> Exercise prompt
Among the entries below, one line contains "Theorems on the" and another contains "from a script, for". Transcribe those two lines and every line between them, exactly.

--- Exercise data Enclosed Below ---

(* ===== verification/MysqlBooks.v ===== *)
(** * The books of the MySQL driver

    Theorems on [Mysql]: which handles of the client library live, what the server
    knows of transactions, and what may be interrupted, over every sequence of
    operations on a connection and its cursors. *)
From stdpp Require Import base gmap sets list strings.
From Stdlib Require Import Ascii ZArith Lia.
From S2P Require Import Prelude Types Timestamps Config Connection Transaction Prepared Native Books NativeCache MysqlValues Mysql.

#[local] Open Scope Z_scope.
#[local] Open Scope native_scope.

(** A statement of a caller reaches the server while its thread is marked. *)
Definition execution {A} (c : MyCall A) : bool :=
  match c with McRealQuery _ _ | McExecute _ => true | _ => false end.
Definition cancellable (d : Called MyCall MyConn) : Prop :=
  execution (cd_call d) = true -> my_active (cd_conn d) <> 0.

(** The connections in a transaction that the driver began. *)
Definition tx_call {A} (c : MyCall A) : A -> gset nat -> gset nat :=
  match c in MyCall A return A -> gset nat -> gset nat with
  | McQuery m sql => fun rc T =>
      if negb (rc =? 0) then T
      else if str_eqb sql (lit "START TRANSACTION") then {[m]} ∪ T
      else if str_eqb sql (lit "COMMIT") || str_eqb sql (lit "ROLLBACK") then T ∖ {[m]}
      else T
  | McClose m => fun _ T => T ∖ {[m]}
  | _ => fun _ T => T
  end.
Definition in_tx (t : list (Called MyCall MyConn)) : gset nat := ledger (@tx_call) ∅ t.

Section Ledger.
Context {E : Type} `{!Library MyCall E} {alloc : E -> gset Resource}
  `{!LawfulLibrary MyCall E Resource alloc}.
Context (stod : str -> option Z) (mktime : tm -> option Z) (localtime : Z -> tm)
  (real_escape : str -> str) (generic : Value -> str) (new_client : bool) (fuel : nat).
(** A connected thread has an identifier. *)
Hypothesis thread_ids : forall m e, (native (McThreadId m) e).1 <> 0.
#[local] Abbreviation W := (World MyCall E MyConn).
#[local] Abbreviation X := (X MyCall E MyConn).
#[local] Abbreviation good := (fun _ : list (Called MyCall MyConn) => cancellable).
#[local] Abbreviation Safe := (safe (E := E) (R := Resource) good).
#[local] Abbreviation at_ := (Books.at_ (alloc := alloc) good (@tx_call) ∅).
#[local] Abbreviation plain := (Books.plain (alloc := alloc) good (@tx_call) ∅).
#[local] Abbreviation returns := (Books.returns (alloc := alloc) good (@tx_call) ∅).
#[local] Abbreviation releases := (Books.releases (alloc := alloc) good (@tx_call) ∅).
#[local] Abbreviation goes := (Books.goes (R := Resource) good).
(* ===== verification/MysqlFetch.v ===== *)
(** * The rows the MySQL driver reads

    Theorems on the results of [Mysql]: their number, their values while the buffers
    suffice, and what happens after one did not; with a client library that answers
    from a script, for the witnesses and the findings. *)
From stdpp Require Import base gmap sets list strings.
From Stdlib Require Import Ascii ZArith Lia.
From S2P Require Import Prelude Types Timestamps Config Connection Transaction Prepared Native Books NativeCache MysqlValues Mysql MysqlBooks.

#[local] Open Scope Z_scope.
#[local] Open Scope native_scope.

(** ** A library that answers from a script

    Handles are numbered. A statement fetches [sb_rows]; a text answers [sb_results]
    one after the other; the statements of [sb_failing] fail. *)
Record Stub := mkStub {
  sb_next : nat;
  sb_fields : list MyField;
  sb_rows : list (list (option str));
  sb_current : list (option str);
  sb_results : list MyResult;
  sb_failing : list str;
}.
Definition sb_give (e : Stub) : nat * Stub :=
  (S (sb_next e), mkStub (S (sb_next e)) (sb_fields e) (sb_rows e) (sb_current e) (sb_results e) (sb_failing e)).
Definition sb_run (sql : str) (e : Stub) : Z * Stub := (if bool_decide (sql ∈ sb_failing e) then 1 else 0, e).

(** A field as a buffer of [kInitialColBytes] takes it. *)
Definition fetched (v : option str) : Fetched :=
  match v with
  | None => mkFetched true 0 []
  | Some t => mkFetched false (Z.of_nat (length t)) (take kInitialColBytes t)
  end.
Definition fits (v : option str) : bool :=
  match v with Some t => (length t <=? kInitialColBytes)%nat | None => true end.
Lemma dec_Z_head_minus z : (match dec_Z z with c :: _ => Ascii.eqb c "-" | [] => false end) = (z <? 0).
Proof.
  unfold dec_Z. destruct (z <? 0); [done|].
  pose proof (dec_N_digits (Z.to_N z)) as Hd. destruct (dec_N (Z.to_N z)) as [|c r]; [done|].
  inversion Hd; subst. by apply digit_not_sign.
Qed.

Lemma dec_Z_no_fraction z :
  existsb (fun c => Ascii.eqb c "." || Ascii.eqb c "e" || Ascii.eqb c "E") (dec_Z z) = false.
Proof.
  assert (forall s, Forall (fun c => isdigit c = true) s ->
    existsb (fun c => Ascii.eqb c "." || Ascii.eqb c "e" || Ascii.eqb c "E") s = false) as Hs.
  { induction 1 as [|c s Hc _ IH]; [done|]. simpl. rewrite IH, orb_false_r. revert Hc. clear. all_chars c. }
  unfold dec_Z. destruct (z <? 0); simpl; apply Hs, dec_N_digits.
Qed.

Lemma integer_text_dec z :
  integer_text (dec_Z z) =
  if (int64_min <=? z) && (z <=? int64_max) then VInt64 z
  else if (0 <=? z) && (z <? two64) then VUInt64 z else VDecimal (dec_Z z).
Proof.
  unfold integer_text, parseInt64Strict, parseUint64Strict, strtoll_all, strtoull_all.
  rewrite strto_parts_dec. pose proof (dec_Z_head_minus z) as Hm.
  destruct (dec_Z z) as [|c r] eqn:Hr; [by apply dec_Z_nonnil in Hr|]. rewrite Hm. cbn [is_nil].
  assert ((if z <? 0 then - Z.abs z else Z.abs z) = z) as -> by (destruct (z <? 0) eqn:E; bool_prop; lia).
  destruct ((int64_min <=? z) && (z <=? int64_max)) eqn:E1; [done|].
  destruct (z <? 0) eqn:E2; bool_prop.
  - by rewrite (proj2 (Z.leb_gt 0 z)).
  - rewrite (proj2 (Z.leb_le 0 z)), Z.abs_eq by done. simpl.
    destruct (two64 <=? z) eqn:E3; bool_prop.
    + by rewrite (proj2 (Z.ltb_ge z two64)).
    + by rewrite (proj2 (Z.ltb_lt z two64)).
Qed.

Section OracleTheorems.
Variable mktime : tm -> option Z.
Variable strtod : str -> Z.
Variable snprintf_g : Z -> Z -> str.
Variable localtime : Z -> tm.
Let bind := oracleBindValue strtod snprintf_g localtime.
Let read := oracleValueFromText mktime strtod.

(** values survive the trip through Oracle's text forms: an integer sent as a
    bind and read from a NUMBER column without a declared precision comes back as
    the same number, as a signed integer whenever it fits in one (so an unsigned
    value up to 2^63 - 1 comes back signed), and as an exact decimal beyond 64 bits;
    a raw value read from the hexadecimal text of a RAW column is the bytes that
    were bound; text and intervals are unchanged. *)
Theorem oracle_values_roundtrip :
  (forall z, bv_text (bind (VInt64 z)) = Some (dec_Z z) /\ bv_text (bind (VUInt64 z)) = Some (dec_Z z) /\
     read 2 (dec_Z z) 0 0 =
       if (int64_min <=? z) && (z <=? int64_max) then VInt64 z
       else if (0 <=? z) && (z <? two64) then VUInt64 z else VDecimal (dec_Z z)) /\
  (forall b p s, bv_raw (bind (VBlob b)) = Some b /\ read 23 (blobToHex b) p s = VBlob b) /\
  (forall t p s, bv_text (bind (VString t)) = Some t /\ read 1 t p s = VString t /\
     bv_text (bind (VIntervalYearMonth t)) = Some t /\ read 189 t p s = VIntervalYearMonth t /\
     bv_text (bind (VIntervalDaySecond t)) = Some t /\ read 190 t p s = VIntervalDaySecond t).
Proof.
  split_and!.
  - intros z. split_and!; try done. unfold read, oracleValueFromText.
    change (oracleTypeClass 2) with OcNumber. cbv iota.
    rewrite dec_Z_no_fraction. apply integer_text_dec.
  - intros b p s. split; [done|]. unfold read, oracleValueFromText. simpl. by rewrite hexToBlob_blobToHex.
  - done.
Qed.
(* ===== verification/Topology.v ===== *)
(** * The topology of a manager (DatabaseManager in src/core/database_manager.cpp
      and src/driver/driver_registry.cpp)

    Which data sources, pools, groups and write buffers a manager publishes, and
    how [init], the dynamic operations and [shutdown] change that.  Objects held by
    shared pointers live in a store by identity, so that aliasing is the code's:
    a group points at the objects of its members.  One definition per critical
    section of the manager's mutex where an operation has several. *)
From stdpp Require Import base gmap list strings.
From Stdlib Require Import Ascii ZArith Lia.
From S2P Require Import Prelude Doubles Types Config WriteBuffer ConnectionPool RateLimiter.

Open Scope Z_scope.

Abbreviation object := Z.

(** ** Driver registry *)

(** A factory answers a driver or a null pointer. *)
Definition Registry : Type := gmap str (option Z).
Definition registerDriver (type : str) (factory : option Z) (r : Registry) : Registry := <[type := factory]> r.
Definition registry_has (type : str) (r : Registry) : bool := bool_decide (is_Some (r !! type)).
Definition registry_create (type : str) (r : Registry) : option Z := r !! type ≫= id.

(** ** Objects *)
Inductive LimiterRef :=
  | UserLimiter (n : Z)
  | ConfiguredLimiter (n : object) (c : RateLimitConfig).

Record SourceObject := mkSource {
  so_name : str;
  so_driverType : str;
  so_pool : option object;
  so_retry : RetryConfig;
  so_circuitBreaker : CircuitBreakerConfig;
  so_rateLimiter : option LimiterRef;
  so_inheritsDefault : bool;
  so_readOnly : bool;
  so_readReplica : bool;
  so_primary : option object;
  so_replicas : list object;
  so_readAfterWrite : Z;
  so_fallbackToPrimary : bool;
  so_failoverPrimaries : list object;
  so_requireHealthy : bool;
  so_writeBuffer : option object;
  so_shadowName : str;
  so_shadow : option object;
  so_cursorEnabled : bool;
  so_defaultBatchSize : Z;
  so_cursorScrollable : bool;
  so_cursorLimit : Z }.

(** A pool's arguments and the grace periods it was shut down with, in ms. *)
Record PoolObject := mkPoolObject { pl_config : ConnectionPool.PoolConfig; pl_shutdowns : list Z }.
Record BufferObject := mkBufferObject { bo_config : WriteBuffer.WriteBufferConfig; bo_running : bool }.
Record HeartbeatObject := mkHeartbeat { hb_interval : Z; hb_pools : list object; hb_running : bool }.

(** The parts of the runtime services the manager configures. *)
Record Services := mkServices {
  sv_audit : SqlAuditConfig;
  sv_preparedEnabled : bool;
  sv_preparedMax : Z;
  sv_queryCache : QueryCacheConfig;
  sv_interceptors : bool;
  sv_observability : option ObservabilityConfig;
  sv_collector : bool }.

(** The four members that [init] swaps together. *)
Record Published := mkPublished {
  pb_pools : gmap str object;
  pb_datasources : gmap str object;
  pb_heartbeat : option HeartbeatObject;
  pb_writeBuffers : list object }.

Record Topo := mkTopo {
  tp_next : object;
  tp_sources : gmap object SourceObject;
  tp_poolObjects : gmap object PoolObject;
  tp_bufferObjects : gmap object BufferObject;
  tp_published : Published;
  tp_default : str;
  tp_defaultLimiter : option LimiterRef;
  tp_services : Services;
  tp_reporter : option StatsReportConfig;
  tp_drivers : Registry;
  tp_globalDrivers : Registry }.

Definition initial_services : Services :=
  mkServices default_sql_audit true 0 default_query_cache false None false.
Definition nothing_published : Published := mkPublished ∅ ∅ None [].
Definition new_manager (global : Registry) : Topo :=
  mkTopo 1 ∅ ∅ ∅ nothing_published [] None initial_services None ∅ global.

(** *** Updates *)
Definition upd_source (i : object) (f : SourceObject -> SourceObject) (t : Topo) : Topo :=
  mkTopo (tp_next t) (alter f i (tp_sources t)) (tp_poolObjects t) (tp_bufferObjects t) (tp_published t)
    (tp_default t) (tp_defaultLimiter t) (tp_services t) (tp_reporter t) (tp_drivers t) (tp_globalDrivers t).
Definition set_published (p : Published) (t : Topo) : Topo :=
  mkTopo (tp_next t) (tp_sources t) (tp_poolObjects t) (tp_bufferObjects t) p (tp_default t)
    (tp_defaultLimiter t) (tp_services t) (tp_reporter t) (tp_drivers t) (tp_globalDrivers t).
Definition set_default (n : str) (t : Topo) : Topo :=
  mkTopo (tp_next t) (tp_sources t) (tp_poolObjects t) (tp_bufferObjects t) (tp_published t) n
    (tp_defaultLimiter t) (tp_services t) (tp_reporter t) (tp_drivers t) (tp_globalDrivers t).
Definition set_services (s : Services) (t : Topo) : Topo :=
  mkTopo (tp_next t) (tp_sources t) (tp_poolObjects t) (tp_bufferObjects t) (tp_published t) (tp_default t)
    (tp_defaultLimiter t) s (tp_reporter t) (tp_drivers t) (tp_globalDrivers t).
Definition set_reporter (r : option StatsReportConfig) (t : Topo) : Topo :=
  mkTopo (tp_next t) (tp_sources t) (tp_poolObjects t) (tp_bufferObjects t) (tp_published t) (tp_default t)
    (tp_defaultLimiter t) (tp_services t) r (tp_drivers t) (tp_globalDrivers t).
Definition set_running (b : bool) (i : object) (t : Topo) : Topo :=
  mkTopo (tp_next t) (tp_sources t) (tp_poolObjects t)
    (alter (fun o => mkBufferObject (bo_config o) b) i (tp_bufferObjects t)) (tp_published t) (tp_default t)
    (tp_defaultLimiter t) (tp_services t) (tp_reporter t) (tp_drivers t) (tp_globalDrivers t).
Definition pool_shutdown (grace : Z) (i : object) (t : Topo) : Topo :=
  mkTopo (tp_next t) (tp_sources t)
    (alter (fun o => mkPoolObject (pl_config o) (pl_shutdowns o ++ [grace])) i (tp_poolObjects t))
    (tp_bufferObjects t) (tp_published t) (tp_default t)
    (tp_defaultLimiter t) (tp_services t) (tp_reporter t) (tp_drivers t) (tp_globalDrivers t).

Definition new_source (o : SourceObject) (t : Topo) : object * Topo :=
  (tp_next t,
   mkTopo (tp_next t + 1) (<[tp_next t := o]> (tp_sources t)) (tp_poolObjects t) (tp_bufferObjects t)
     (tp_published t) (tp_default t) (tp_defaultLimiter t) (tp_services t) (tp_reporter t) (tp_drivers t)
     (tp_globalDrivers t)).
Definition new_pool (c : ConnectionPool.PoolConfig) (t : Topo) : object * Topo :=
  (tp_next t,
   mkTopo (tp_next t + 1) (tp_sources t) (<[tp_next t := mkPoolObject c []]> (tp_poolObjects t))
     (tp_bufferObjects t) (tp_published t) (tp_default t) (tp_defaultLimiter t) (tp_services t)
     (tp_reporter t) (tp_drivers t) (tp_globalDrivers t)).
Definition new_write_buffer (c : WriteBuffer.WriteBufferConfig) (t : Topo) : object * Topo :=
  (tp_next t,
   mkTopo (tp_next t + 1) (tp_sources t) (tp_poolObjects t)
     (<[tp_next t := mkBufferObject c false]> (tp_bufferObjects t)) (tp_published t) (tp_default t)
     (tp_defaultLimiter t) (tp_services t) (tp_reporter t) (tp_drivers t) (tp_globalDrivers t)).

Definition set_inherits (b : bool) (o : SourceObject) : SourceObject :=
  mkSource (so_name o) (so_driverType o) (so_pool o) (so_retry o) (so_circuitBreaker o) (so_rateLimiter o) b
    (so_readOnly o) (so_readReplica o) (so_primary o) (so_replicas o) (so_readAfterWrite o)
    (so_fallbackToPrimary o) (so_failoverPrimaries o) (so_requireHealthy o) (so_writeBuffer o)
    (so_shadowName o) (so_shadow o) (so_cursorEnabled o) (so_defaultBatchSize o) (so_cursorScrollable o)
    (so_cursorLimit o).
Definition set_limiter (l : option LimiterRef) (o : SourceObject) : SourceObject :=
  mkSource (so_name o) (so_driverType o) (so_pool o) (so_retry o) (so_circuitBreaker o) l (so_inheritsDefault o)
    (so_readOnly o) (so_readReplica o) (so_primary o) (so_replicas o) (so_readAfterWrite o)
    (so_fallbackToPrimary o) (so_failoverPrimaries o) (so_requireHealthy o) (so_writeBuffer o)
    (so_shadowName o) (so_shadow o) (so_cursorEnabled o) (so_defaultBatchSize o) (so_cursorScrollable o)
    (so_cursorLimit o).
Definition set_readReplica (b : bool) (o : SourceObject) : SourceObject :=
  mkSource (so_name o) (so_driverType o) (so_pool o) (so_retry o) (so_circuitBreaker o) (so_rateLimiter o)
    (so_inheritsDefault o) (so_readOnly o) b (so_primary o) (so_replicas o) (so_readAfterWrite o)
    (so_fallbackToPrimary o) (so_failoverPrimaries o) (so_requireHealthy o) (so_writeBuffer o)
    (so_shadowName o) (so_shadow o) (so_cursorEnabled o) (so_defaultBatchSize o) (so_cursorScrollable o)
    (so_cursorLimit o).
Definition set_readOnly (b : bool) (o : SourceObject) : SourceObject :=
  mkSource (so_name o) (so_driverType o) (so_pool o) (so_retry o) (so_circuitBreaker o) (so_rateLimiter o)
    (so_inheritsDefault o) b (so_readReplica o) (so_primary o) (so_replicas o) (so_readAfterWrite o)
    (so_fallbackToPrimary o) (so_failoverPrimaries o) (so_requireHealthy o) (so_writeBuffer o)
    (so_shadowName o) (so_shadow o) (so_cursorEnabled o) (so_defaultBatchSize o) (so_cursorScrollable o)
    (so_cursorLimit o).
Definition set_shadow (s : option object) (o : SourceObject) : SourceObject :=
  mkSource (so_name o) (so_driverType o) (so_pool o) (so_retry o) (so_circuitBreaker o) (so_rateLimiter o)
    (so_inheritsDefault o) (so_readOnly o) (so_readReplica o) (so_primary o) (so_replicas o)
    (so_readAfterWrite o) (so_fallbackToPrimary o) (so_failoverPrimaries o) (so_requireHealthy o)
    (so_writeBuffer o) (so_shadowName o) s (so_cursorEnabled o) (so_defaultBatchSize o)
    (so_cursorScrollable o) (so_cursorLimit o).
Definition applyCursorConfig (c : CursorConfig) (o : SourceObject) : SourceObject :=
  mkSource (so_name o) (so_driverType o) (so_pool o) (so_retry o) (so_circuitBreaker o) (so_rateLimiter o)
    (so_inheritsDefault o) (so_readOnly o) (so_readReplica o) (so_primary o) (so_replicas o)
    (so_readAfterWrite o) (so_fallbackToPrimary o) (so_failoverPrimaries o) (so_requireHealthy o)
    (so_writeBuffer o) (so_shadowName o) (so_shadow o) (cu_enabled c)
    (if 0 <? cu_default_batch_size c then cu_default_batch_size c else 256)
    (cu_allow_scrollable c) (cu_max_open_cursors c).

--- End of Enclosed Exercise data ---

> Solved problem
    Theorems on the results of [Mysql]: their number, their values while the buffers
    suffice, and what happens after one did not; with a client library that answers
    from a script, for the witnesses and the findings. *)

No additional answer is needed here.